Have your wife try good mints, if its the taste she doesn't like (most women who don't like), my wife gets mints from Ambiance (look them up online, its a chain store for 'lovers') that are specifically for oral. 

Since she started using them and was able to get over the "taste" she has really started to enjoy giving it.


----------



## Amplexor (Feb 13, 2008)

As a friend of mine said one. “The only oral sex I get is arguing about sex” :rofl:


----------



## Mdcl33 (Mar 20, 2009)

mommy22 said:


> If she feels weird saying what she wants, maybe you can get her to tap you or physically direct you where she wants you. Maybe the two of you can work on some signals without having to talk during sex. !


Good idea I will try that. It may work. Thanks for the tips. 

Revitalized- will check those mints out, thanks. Also, what do you think changed in your life as far as libido? My wife's seems to have keep decreasing or flatlining since kids.


----------



## Mdcl33 (Mar 20, 2009)

mommy22 said:


> How old is your wife?


37


----------



## revitalizedhusband (Feb 9, 2009)

mommy has a point.

My wife, combined with turning 30 and now having 2 of our 3 kids in school (she's a stay at home mom) maybe she's less tired than before.

I would think that being less tired would only ramp up the frequency not the fact that she has "branched out" and became much more open in the last year to different things. I attribute that to her reaching her "prime".


----------



## Mdcl33 (Mar 20, 2009)

Kids are 7 and 10. She does not work either. I was sympathetic to the "drained" thing for a while but now that her life is a little easier, I can't seem to accept it as much. Anyhow, the I'm so tired thing gets old after a while...


----------



## Mdcl33 (Mar 20, 2009)

We've had minor issues pop up here and there but nothing significant until recently she had what I would call an emotional affair. I actually took up the whole oral sex subject as a way to reel her back in so to speak. I know that may sound weird but until I discovered the full extent of her situation with the other man I knew something was different with her so I turned it back on myself. Anyhow, I suppose the whole sex issue is one of several at this point. I guess I am trying to figure out why she did what she did and maybe what I wasn't doing good enough for her. We're just so emotionally disconnected right now that I am trying to piece it all together.


----------



## Secret Lady (Mar 3, 2009)

I don't think either party should need to ASK for oral sex. If it is a 'normal' and 'healthy' sexual relationship, mutual oral sex should surely be part of foreplay?

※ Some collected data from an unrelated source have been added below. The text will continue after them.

(* ===== verification/Prelude.v ===== *)
(** * DataSpaces: a shared space of n-dimensional arrays, verified

    DataSpaces keeps the arrays of coupled simulations in memory.  Clients
    put boxes of named, versioned arrays and get boxes back.  There are two
    ways to do so.  In the first the servers store the data: a put goes to
    one server, which stores the object and tells the servers responsible
    for the cells of its box (the distributed hash table, DHT); a get asks
    a server for the responsible servers, those for descriptors, and the
    owners for the data.  In the second, DIMES, the client keeps the data
    it puts and the servers only know locations; a get reads the pieces
    from the memory of other clients with RDMA.  A lock service orders
    writers and readers.  Below, a transport moves messages and data, and a
    membership protocol numbers the processes and tells them of each other.

    The model is a shallow embedding: structs are records, operations are
    functions that return the new state, messages sent and return code,
    [option] is used for behaviour the C standard does not define (reading
    past an array, a NULL dereference) and for loops that run out of the
    bound given as fuel.  Allocation, transport and the contents of remote
    memory are parameters of the operations ([server_env], [get_net],
    [lock_env], [mem_env], [client_env]); the theorems state what they need
    of them.  Where order matters, processes and messages form a step
    relation and the theorems hold for all its runs ([System], [Barrier],
    [RpcIb], [DimesSystem], [LockSystem], [MembershipSystem], [RpcTcp],
    [TcpMembership], [TcpStart], [TcpBoot]).

    ** Files

    - [Prelude]: machine integers, error codes, tactics, hints, lists and
      little-endian byte fields.
    - [Bbox] (include/bbox.h, src/bbox.c): boxes, their intersection,
      division and volume.
    - [Sfc], [SfcTranspose], [SfcCurve] (include/sfc.h): the Hilbert curve on
      64-bit words; the optimised bit transposition against its reference;
      the curve as a bijection.
    - [BboxIntv], [BboxRing] (src/bbox.c): the intervals of the curve that
      cover a box, with a linked queue and with the growing ring buffer.
    - [Matrix], [ObjDesc] (src/ss_data.c): strided copies, descriptors, data
      objects and their assembly from pieces.
    - [Storage] (src/ss_data.c): the versioned object table of a server
      ([ls_*]) and the descriptor table of a DHT entry ([dht_*]).
    - [Sspace] (src/ss_data.c): the two distributions of cells over servers
      ([ssd_alloc], [ssd_hash]) and the cache; [HashService] is the interface
      between them and the servers.
    - [Locks] (src/ds_gspace.c): the three lock disciplines.
    - [Server] (src/ds_gspace.c): the request handlers of a server.
    - [Conf] (src/ds_gspace.c): the parser of the configuration file, in its
      line buffer, and the start of a server from a file.
    - [Client] (src/dc_gspace.c): transactions, put and get of a client.
    - [System], [SystemGet], [Deployment], [Service]: servers and messages as
      a step relation, the get against it, and the theorems about both.
    - [DimesBuf] (src/dimes_data.c): the allocator of a client's buffer and
      its checkpoint.
    - [DimesMeta] (src/dimes_data.c, src/dimes_server.c): the locations a
      server keeps and its handlers.
    - [Rdma] (dart/ib/dart_rdma_ib.c, src/dimes_client.c): read transactions,
      the reads of a sub-array, the credit loop of the adapter.
    - [DimesStore] (src/dimes_client.c): RDMA memory and its accounting, the
      objects of a client by group and version, checkpoint and restart.
    - [DimesClient], [DimesFetch], [DimesGet] (src/dimes_client.c): put, the
      location of data, the fetch loop, and the whole get.
    - [DimesSystem]: clients that put, servers that keep the locations, and
      the get of another client against both.
    - [RpcIb] (dart/ib/dart_rpc_ib.c): requests, messages, their counts,
      callbacks and memory regions, from [rpc_send] and [rpc_send_direct] to
      [rpc_cb_req_completion], with the event processing nested in sends.
    - [Barrier] (dart/ib/dart_rpc_ib.c): [rpc_barrier] of an application.
    - [LockSystem] (src/dc_gspace.c): the lock and unlock calls of groups of
      processes, over a lock service and a barrier given by interfaces
      ([LockService], [BarrierService]) that [Locks] and [Barrier] implement.
    - [Interface] (src/common_dataspaces.c, src/dc_gspace.c): the dspaces_* and
      dimes_* calls an application makes: start and end of the library, get,
      put, put in blocks, synchronisation, removal, stream metadata, kill.
    - [Membership] (dart/ib/ds_base_ib.c, dart/ib/dc_base_ib.c): the lists of
      peers of servers and clients: start, registration, announcements and
      departure; [MembershipSystem] runs them together.
    - [RpcTcp] (dart/tcp/dart_rpc_tcp.c): the same interface as [RpcIb] over
      sockets: bytes, commands and data, requests, callbacks and events.
    - [TcpMembership] (dart/tcp/ds_base_tcp.c, dart/tcp/dc_base_tcp.c): the
      handlers of the start and the end over TCP, and the end as a system of
      processes; [TcpStart]: the start as a system of processes; [TcpBoot]: the
      choice of the master server and the file with its address.

    ** What is proved

    - Geometry: intersection and division are exact on cells; the curve is a
      bijection of the cube; [bbox_to_intv2] terminates, its intervals cover
      exactly the cells of the box, and the ring buffer refines the queue;
      the fast transposition equals the reference.
    - Distribution: boxes that share a cell are hashed to a common server, for
      both versions, and [ssd_hash] returns exactly the responsible entries.
    - Data: a copy moves exactly the common cells and stays inside the
      buffers; pieces in any order assemble the array.
    - Storage: the invariants of both tables, lookups against what was added,
      exactly what an addition replaces, bounds on the versions kept.
    - Locks: mutual exclusion, no request lost or granted twice, order, and
      the rounds of the custom lock, for every sequence of requests.
    - Configuration: the parser equals a reference on the lines of every file;
      printed files are read back, and the server started from one has that
      configuration; too many coordinates leave the array.
    - Protocol: for all interleavings, data and descriptors are where they
      should be, and a get in a quiescent state returns what was put.
    - DIMES: the blocks of the allocator tile the buffer; the metadata server
      refines a set of locations; scheduled reads of less than 2^32 bytes
      give the strided copy in any order, and with errors of the adapter the
      loop still ends and reports no copy that it did not make; the accounting of RDMA memory is exact; a put stores the
      bytes and tells the servers; a fetch is safe under any behaviour of
      the adapter and ends when it makes progress; a get fills the buffer;
      both checkpoints are round trips (group names of less than 256
      characters).
    - DIMES as a whole: once the messages of the puts have arrived, a get of
      another client returns the bytes that were put.
    - Transport: whatever fails and in whatever order the adapter reports, the
      transport uses no freed request or message and runs no callback twice;
      when nothing fails every request completes and is freed.  Two faults are
      part of the statements: the head of an emptied list taken for a request,
      and a caller that frees a message in use after a failed call.
    - Barrier: nobody leaves before all have entered, and all leave.
    - Lock calls: processes of different groups are in sections at the same
      time only if they read, with late messages and failing calls, as long as
      no lock message is lost, the lock service returns 0 and no process goes
      on after a failed barrier.
    - Interface: [dspaces_get] returns the bytes [dspaces_put] was given; the
      blocks of a large put partition it when none is empty; a removal reaches every server; a
      synchronisation ends with the put it is for; the next metadata are those
      of the least later version; calls outside their bounds are refused.
    - Membership, over InfiniBand: for all orders of starts, messages and
      departures whose handlers run one after the other no handler leaves its
      buffers, ids are unique and consecutive per application, the
      servers agree, an application knows the servers and itself.
    - TCP: however the sockets split the bytes, every message is delivered
      once, in order and with its own data, when no send fails or no service
      frees a message that a failed send has freed; one server becomes the
      master and the others read its address, when the file is missing or empty
      and its text is not lost; in every order of connections and messages in
      which no application is complete before the last server has registered,
      the servers end up with the same table, each client gets its place, the
      table and the first id of its application, and the start ends; a server
      stops only when all clients have left, and all stop within a bound.
    - Deviations: theorems that show where the code does not do what it is
      for, each with a state in which it happens.

    ** Bounds and fuel

    Loops of the C code are structural recursions on the data they walk over
    wherever there is such data.  The others take fuel:
    [bbox_to_intv] and [bbox_to_intv2] one unit per box of the queue (the
    termination theorem gives a sufficient number for every box inside the
    cube); [issue_fetches] one unit per entry and one more, since each turn
    posts an entry; [fetch_loop] the same, since each turn but the last
    completes one; powers of two take one unit per bit; the parser one unit
    per character of the file, the line and the list of coordinates;
    [log2_ceil] one unit per bit of an [int]; [RpcIb] nests event processing
    at most as deep as there are polls left and gives the send loop the length
    of the list and the weight of those polls, which is proved to be enough.
    [RpcTcp] gives one unit per [send] result and byte of a transfer and per
    call of a service; its theorem says that every amount of fuel from some
    number on gives the same result.  The start over TCP is bounded by its
    theorem: [(nsp + ncp) * (nsp + 1)] steps.
    Copies are verified for one to nine dimensions: the code is wrong in the
    tenth.  The rounds of [dcg_obj_sync] are a list; running out of it is the
    result that the call still waits, and the theorem says for which lists it
    returns.
    Sizes and coordinates are below 2^64 where the code needs it, versions
    and ids below 2^31 where the code stores them in an [int].

    ** Not modelled

    Handlers of the membership protocol that run inside another handler, from
    its call of [rpc_process_event] ([MembershipSystem] shows one that goes
    wrong).
    The uGNI, PAMI and DCMF transports and the start-up over them, which do
    the same over other vendor libraries; of InfiniBand the set-up of
    connections and receive buffers (rdma_cm, ibverbs); of TCP the listening
    socket and the choice of the network interface; the choice of the master
    by MPI rank, and over InfiniBand also by files; the command line of the server; the
    Fortran bindings and the functions of dataspaces.c, which pass their
    arguments on; execution of user code in the servers (ActiveSpace); POSIX
    shared memory and the node-local index of DIMES; logging and timers.
    Values are bytes: element types and byte order are the application's. *)

From Stdlib Require Export Strings.String Strings.Byte ZArith Lia Bool.
From Stdlib Require Export List.
From stdpp Require Export base list numbers option decidable.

I am speaking from PAST experience, as my husband has not even attempted to do that to me in 11 years, and I have never ASKED (but I hope and pray that one day he might return the 'favour' - if we ever have any kind of sex again)

Good luck
x


----------



## Mdcl33 (Mar 20, 2009)

Thanks for the advice. I agree with all your points completely and we actually do a lot of the things you mentioned. Part of the problem is that the activity we started doing as a couple thing lead to the emotional affair she had and can't break herself from. She loves ballroom dancing and has a "brotherly" (so she says) relationship with her instructor. If I take away the dancing then she will never forgive me for it. I am to the point where I don't care anymore about satisfying her or pleasing her. Obviously, everything I did for her in the past didn't enough. So, I will venture off myself and find ways to forget about trying to make her happy and make our marriage work. She doesn't seem to be concerned so neither will I be. We'll see how that goes and whether or not she realizes what damage she is causing to the marriage. Sorry for the rant. I'm just sick of this and trying to make her happy all for nothing.


----------



## GAsoccerman (Mar 24, 2008)

my wife would never ever ask for oral sex...just not her style, but she loves it.


----------



## revitalizedhusband (Feb 9, 2009)

GAsoccerman said:


> my wife would never ever ask for oral sex...just not her style, but she loves it.


My wife is the same way, she will even go as far to say "you don't have to do that" right in the middle of a moan...

Yeah, you are moaning in pleasure and I'm going to stop...good one babe .


----------



## MMA_FIGHTER (Feb 2, 2009)

sometimes talking dirty helps, at least for my wife anyway...i tell her how great it feels and how shes gonna get double the pleasure when she is done making me feel like a god. if you can get her to go down on you, ask her if she has been a good girl today...if she says yes or no then tell her it doesnt matter cause she is getting a spanking anyway just in case she was a bad girl. tell her everytime she does something naughty while your at work you are going to kiss her somewhere on her body and you havent determined where that spot will be yet.


----------